Reputazione …

Un giorno mi venne a trova una persona; come al solito, non ricordo se l’infermiera o il mio pensiero libero, qualcuno mi aveva dimenticato spalle alla vita ospedaliera.

Quando sentii dei passi avvicinarsi tirai un sospiro, o forse lo immaginai, poi una voce rauca disse ciao. Cazzo che voce, io la conoscevo, ma era diversa dall’ultima volta, chissà questa ultima volta quando era stata, magari eravamo stati compagni da ragazzi.

Il letto si mosse, sussultando appena, poi si placò. Un aereo in lontananza lasciava una piccola scia bianca.

Era tanto che volevo venire, così disse quella voce rauca, forse la mia voce non ti dirà niente, si cambia tanto nella vita, si invecchia, e 45 anni di fumo finisci per sentirli.

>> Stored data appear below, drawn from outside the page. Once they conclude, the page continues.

(** X7: the service and the profile of the client: a [service_name] that is
    not empty is taken as it is, an empty one counts as none given and the
    [runtime] flag decides; the profile is [AWS_PROFILE] when that is set and
    not empty, and none otherwise. *)
Theorem get_bedrock_client_service_and_profile (assumed_role region : option string)
    (runtime : option bool) (service_name : option string) (w : World) (st : Proc) :
  match (get_bedrock_client assumed_role region runtime service_name w st).1 with
  | Ok c =>
      client_service c =
        match service_name with
        | Some (String a s) => String a s
        | _ => if truthy_bool runtime then "bedrock-runtime" else "bedrock"
        end /\
      client_profile c =
        match environ st !! "AWS_PROFILE" with
        | Some (String a s) => Some (String a s)
        | _ => None
        end
  | Raise _ => True
  end.
Proof.
  change (wp (get_bedrock_client assumed_role region runtime service_name) w st
            (fun r _ =>
               match r with
               | Ok c =>
                   client_service c =
                     match service_name with
                     | Some (String a s) => String a s
                     | _ => if truthy_bool runtime then "bedrock-runtime" else "bedrock"
                     end /\
                   client_profile c =
                     match environ st !! "AWS_PROFILE" with
                     | Some (String a s) => Some (String a s)
                     | _ => None
                     end
               | Raise _ => True
               end)).
  unfold get_bedrock_client.
  repeat wp_prim; try exact I.
  all: cbn [environ set_streams] in *.
  all: cbn; split; [by destruct service_name as [[|? ?]|]|].
  all: by destruct (environ st !! "AWS_PROFILE") as [[|? ?]|].
Qed.

(** X8: with no role to assume (none given, or an empty one),
    [get_bedrock_client] calls nothing outside: the trace, the environment
    and the rest of the process state but the streams are as before, and the
    client carries no credentials of its own. *)
Theorem get_bedrock_client_offline (assumed_role region : option string)
    (runtime : option bool) (service_name : option string) (w : World) (st : Proc) :
  truthy_str assumed_role = false ->
  let run := get_bedrock_client assumed_role region runtime service_name w st in
  events_since st run.2 = [] /\
  environ run.2 = environ st /\
  sys_stdout run.2 = sys_stdout st /\
  match run.1 with
  | Ok c =>
      client_access_key_id c = None /\ client_secret_access_key c = None /\
      client_session_token c = None
  | Raise _ => True
  end.
Proof.
  intros Hrole run. subst run.
  change (wp (get_bedrock_client assumed_role region runtime service_name) w st
            (fun r st' =>
               events_since st st' = [] /\
               environ st' = environ st /\
               sys_stdout st' = sys_stdout st /\
               match r with
               | Ok c =>
                   client_access_key_id c = None /\ client_secret_access_key c = None /\
                   client_session_token c = None
               | Raise _ => True
               end)).
  unfold get_bedrock_client. rewrite Hrole.
  repeat wp_prim.
  all: split; [by apply events_since_same|]; split; [reflexivity|]; split; [reflexivity|].
  all: first [exact I | by repeat split].
Qed.

Lemma get_bedrock_client_offline_witness :
  events_since fresh_process
    (get_bedrock_client (Some EmptyString) None (Some true) None happy_world fresh_process).2
  = [].
Proof.
  apply (get_bedrock_client_offline (Some EmptyString) None (Some true) None
           happy_world fresh_process).
  reflexivity.
Defined.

Ti ho portato un regalo, riprese sospirando dopo una breve pausa, è una maschera.

Una maschera? Pensai.

Ti chiederai perché una maschera, o forse starai dormendo, ma voglio provarci comunque: quando eravamo giovani io avevo una reputazione da mantenere, la reputazione è una maschera, eccola qua. Tenerla su è una gran fatica e non tutti son tagliati per farlo, chi è capace può vivere delle proprie abilità ma chi non lo è… hai mai pensato a cosa può arrivare uno che deve mantenere la reputazione senza averne la capacità? In ogni campo la concorrenza è spietata e se ti accorgi di non essere all’altezza diventi disposto a tutto per non perdere il privilegio, ho rovinato molte persone. Ho smesso di dormire. Devo cambiare vita ed avevo bisogno di appendere la mia maschera, quando ho saputo cosa ti era successo sei diventato un tarlo. Tu sei diventato uno dei tanti soltanto perché ho saputo farti fuori, eri davvero molto capace, mi spaventavi. Scusa.

Il letto tornò a muoversi. I passi si allontanarono. Io avevo capito, stramaledetto cielo azzurro.